◆ **Brief**: Your task is to give the data again, exactly, with every line intact.

The records Block Start

Lemma sync_memory bk u b x :
  fs_ok (bk_fs bk) -> uuid_ok u -> metadata_store bk <> batch_datastore bk -> is_syncing b = true -> file_handle b = None -> batch_handle b = None -> file_mutex b = false ->
  ino_free (bk_fs bk) (metadata_store bk) u -> ino_free (bk_fs bk) (batch_datastore bk) u -> buffer b = Some x -> Z.of_nat (length x) < 2 ^ 31 ->
  (batch_mode_created b = false -> is_Some (vfile bk u)) ->
  exists fs' b', __sync_in_memory_metadata bk u b = Some (with_fs bk fs', b', 0) /\ touches (bk_fs bk) fs' u /\ content (file_at fs' (full_path (metadata_store bk) u)) = Some x /\
    ino_free fs' (metadata_store bk) u /\ ino_free fs' (batch_datastore bk) u /\ same_buf b b' /\ file_handle b' = None /\ batch_handle b' = None /\ file_mutex b' = false /\ is_dirty b' = false.
Proof.
  intros Hok Hu Hr Hs F1 F2 F3 L1 L2 Hx Hlen Hcr. unfold __sync_in_memory_metadata. change (if batch_mode_created b then _ else _) with (sync_flags (batch_mode_created b)).
  destruct (sync_fopen (bk_fs bk) (metadata_store bk) u (batch_mode_created b) Hok Hu L1 Hcr) as (fs1 & i & f & Hop & Hnm & Hch & Hil & Hlk & Hold). set (flags := sync_flags (batch_mode_created b)) in *.
  assert (Hfl : nexus_io_in_lock_mode flags = true /\ has flags NEXUS_FWRITE = true /\ writable (opened_fd flags i) = true) by (unfold flags, sync_flags; by destruct (batch_mode_created b)).
  destruct Hfl as (W1 & W2 & W3).
  assert (Hin : forall bk', in_batch bk' b = false) by (intros bk'; unfold in_batch; rewrite Hs; apply andb_false_r).
  rewrite open_split by (unfold __metadata_buf_get_handle; by rewrite Hin). rewrite Hs. cbn [negb]. rewrite andb_false_r. cbn [andb mbind option_bind negb Z.eqb]. unfold open_tail, __metadata_buf_get_datastore. rewrite Hin, Hop.
  cbn [mbind option_bind andb negb]. rewrite F2. set (b1 := with_exists _ true _). set (bk1 := with_fs bk fs1).
  assert (Hin1 : forall bk' m, in_batch bk' (with_mutex b1 m) = false) by (intros bk' m; unfold in_batch; cbn; rewrite Hs; apply andb_false_r).
  assert (Hacq : __acquire_metadata_buf bk1 b1 = Some (with_mutex b1 true, true)).
  { unfold __acquire_metadata_buf, __metadata_buf_get_handle. change (in_batch bk1 b1) with (in_batch bk1 b). rewrite Hin. cbn. by rewrite W1, F3. }
  rewrite Hacq. cbn [mbind option_bind negb]. change (buffer (with_mutex b1 true)) with (buffer b). rewrite Hx. cbn [mbind option_bind].
  pose proof (ch_ok _ _ _ _ Hch) as Hok1. pose proof (ch_file _ _ _ _ Hch) as Hf. destruct (file_inode _ _ _ _ Hf) as (i' & Hi' & Hn). assert (i' = i) as -> by congruence.
  destruct (write_spec bk1 (with_mutex b1 true) (handle_for flags i) (full_path (metadata_store bk) u) f x) as (fs2 & fh2 & -> & (M1 & M2 & M3 & M4) & Hch2 & Hnm2 & Hlk2); try done; [unfold __metadata_buf_get_handle; by rewrite Hin1|by right|].
  cbn [mbind option_bind negb Z.eqb]. change (with_fs bk1 fs2) with (with_fs bk fs2). set (bk2 := with_fs bk fs2). set (b2 := set_handle bk2 (with_mutex b1 true) fh2). pose proof (ch_ok _ _ _ _ Hch2) as Hok2.
  assert (Hb2 : b2 = with_handles (with_mutex b1 true) (Some fh2) None flags) by (unfold b2, set_handle; by rewrite Hin1).
  assert (Hin2 : in_batch bk2 b2 = false) by (rewrite Hb2; exact (Hin1 bk2 true)). rewrite flush_spec by done. cbn [negb Z.eqb].
  destruct (io_release_spec bk2 (with_dirty b2 false) fh2 Hok2) as (fs3 & b3 & -> & Hch3 & Hnm3 & Hlk3 & Hsame & R1 & R2 & R3 & R4 & R5); [exact (set_handle_get bk2 (with_mutex b1 true) fh2)|].
  cbn in M1, M3. rewrite M3, W2, M1 in Hlk3. change (bk_fs bk2) with fs2 in *. change (bk_fs bk1) with fs1 in *. rewrite Hb2 in Hsame, R5.
  eexists fs3, b3. split; [done|]. split; [|split; [|split; [|split; [|split; [by destruct Hsame|]]]]].
  - eapply io_touches_trans; [eapply changes_touches; [done|done|exact Hch|right; exists i; split; [done|by left]]|].
    eapply io_touches_trans; [eapply changes_touches; [done|done|exact Hch2|by left]|]. apply changes_all_touches; [done|done|done|]. right. exists (metadata_store bk), i. split; [by rewrite Hnm2|done].
  - rewrite (ch_file _ _ _ _ (Hch3 (full_path (metadata_store bk) u))), (ch_file _ _ _ _ Hch2). done.
  - intros j Hj. rewrite Hnm3, Hnm2, Hnm in Hj. injection Hj as <-. rewrite Hlk3. set_solver.
  - intros j Hj. rewrite Hnm3, Hnm2, (ch_names _ _ _ _ Hch) in Hj by (intros E; by apply full_path_inj in E as [? _]). rewrite Hlk3, Hlk2, Hlk. specialize (L2 _ Hj). set_solver.
  - split; [done|]. split; [done|]. split; [|done]. apply R5. cbn. by rewrite W1.
Qed.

The records Block End

◆ **Answer to this problem**:
Lemma sync_memory bk u b x :
  fs_ok (bk_fs bk) -> uuid_ok u -> metadata_store bk <> batch_datastore bk -> is_syncing b = true -> file_handle b = None -> batch_handle b = None -> file_mutex b = false ->
  ino_free (bk_fs bk) (metadata_store bk) u -> ino_free (bk_fs bk) (batch_datastore bk) u -> buffer b = Some x -> Z.of_nat (length x) < 2 ^ 31 ->
  (batch_mode_created b = false -> is_Some (vfile bk u)) ->
  exists fs' b', __sync_in_memory_metadata bk u b = Some (with_fs bk fs', b', 0) /\ touches (bk_fs bk) fs' u /\ content (file_at fs' (full_path (metadata_store bk) u)) = Some x /\
    ino_free fs' (metadata_store bk) u /\ ino_free fs' (batch_datastore bk) u /\ same_buf b b' /\ file_handle b' = None /\ batch_handle b' = None /\ file_mutex b' = false /\ is_dirty b' = false.
Proof.
  intros Hok Hu Hr Hs F1 F2 F3 L1 L2 Hx Hlen Hcr. unfold __sync_in_memory_metadata. change (if batch_mode_created b then _ else _) with (sync_flags (batch_mode_created b)).
  destruct (sync_fopen (bk_fs bk) (metadata_store bk) u (batch_mode_created b) Hok Hu L1 Hcr) as (fs1 & i & f & Hop & Hnm & Hch & Hil & Hlk & Hold). set (flags := sync_flags (batch_mode_created b)) in *.
  assert (Hfl : nexus_io_in_lock_mode flags = true /\ has flags NEXUS_FWRITE = true /\ writable (opened_fd flags i) = true) by (unfold flags, sync_flags; by destruct (batch_mode_created b)).
  destruct Hfl as (W1 & W2 & W3).
  assert (Hin : forall bk', in_batch bk' b = false) by (intros bk'; unfold in_batch; rewrite Hs; apply andb_false_r).
  rewrite open_split by (unfold __metadata_buf_get_handle; by rewrite Hin). rewrite Hs. cbn [negb]. rewrite andb_false_r. cbn [andb mbind option_bind negb Z.eqb]. unfold open_tail, __metadata_buf_get_datastore. rewrite Hin, Hop.
  cbn [mbind option_bind andb negb]. rewrite F2. set (b1 := with_exists _ true _). set (bk1 := with_fs bk fs1).
  assert (Hin1 : forall bk' m, in_batch bk' (with_mutex b1 m) = false) by (intros bk' m; unfold in_batch; cbn; rewrite Hs; apply andb_false_r).
  assert (Hacq : __acquire_metadata_buf bk1 b1 = Some (with_mutex b1 true, true)).
  { unfold __acquire_metadata_buf, __metadata_buf_get_handle. change (in_batch bk1 b1) with (in_batch bk1 b). rewrite Hin. cbn. by rewrite W1, F3. }
  rewrite Hacq. cbn [mbind option_bind negb]. change (buffer (with_mutex b1 true)) with (buffer b). rewrite Hx. cbn [mbind option_bind].
  pose proof (ch_ok _ _ _ _ Hch) as Hok1. pose proof (ch_file _ _ _ _ Hch) as Hf. destruct (file_inode _ _ _ _ Hf) as (i' & Hi' & Hn). assert (i' = i) as -> by congruence.
  destruct (write_spec bk1 (with_mutex b1 true) (handle_for flags i) (full_path (metadata_store bk) u) f x) as (fs2 & fh2 & -> & (M1 & M2 & M3 & M4) & Hch2 & Hnm2 & Hlk2); try done; [unfold __metadata_buf_get_handle; by rewrite Hin1|by right|].
  cbn [mbind option_bind negb Z.eqb]. change (with_fs bk1 fs2) with (with_fs bk fs2). set (bk2 := with_fs bk fs2). set (b2 := set_handle bk2 (with_mutex b1 true) fh2). pose proof (ch_ok _ _ _ _ Hch2) as Hok2.
  assert (Hb2 : b2 = with_handles (with_mutex b1 true) (Some fh2) None flags) by (unfold b2, set_handle; by rewrite Hin1).
  assert (Hin2 : in_batch bk2 b2 = false) by (rewrite Hb2; exact (Hin1 bk2 true)). rewrite flush_spec by done. cbn [negb Z.eqb].
  destruct (io_release_spec bk2 (with_dirty b2 false) fh2 Hok2) as (fs3 & b3 & -> & Hch3 & Hnm3 & Hlk3 & Hsame & R1 & R2 & R3 & R4 & R5); [exact (set_handle_get bk2 (with_mutex b1 true) fh2)|].
  cbn in M1, M3. rewrite M3, W2, M1 in Hlk3. change (bk_fs bk2) with fs2 in *. change (bk_fs bk1) with fs1 in *. rewrite Hb2 in Hsame, R5.
  eexists fs3, b3. split; [done|]. split; [|split; [|split; [|split; [|split; [by destruct Hsame|]]]]].
  - eapply io_touches_trans; [eapply changes_touches; [done|done|exact Hch|right; exists i; split; [done|by left]]|].
    eapply io_touches_trans; [eapply changes_touches; [done|done|exact Hch2|by left]|]. apply changes_all_touches; [done|done|done|]. right. exists (metadata_store bk), i. split; [by rewrite Hnm2|done].
  - rewrite (ch_file _ _ _ _ (Hch3 (full_path (metadata_store bk) u))), (ch_file _ _ _ _ Hch2). done.
  - intros j Hj. rewrite Hnm3, Hnm2, Hnm in Hj. injection Hj as <-. rewrite Hlk3. set_solver.
  - intros j Hj. rewrite Hnm3, Hnm2, (ch_names _ _ _ _ Hch) in Hj by (intros E; by apply full_path_inj in E as [? _]). rewrite Hlk3, Hlk2, Hlk. specialize (L2 _ Hj). set_solver.
  - split; [done|]. split; [done|]. split; [|done]. apply R5. cbn. by rewrite W1.
Qed.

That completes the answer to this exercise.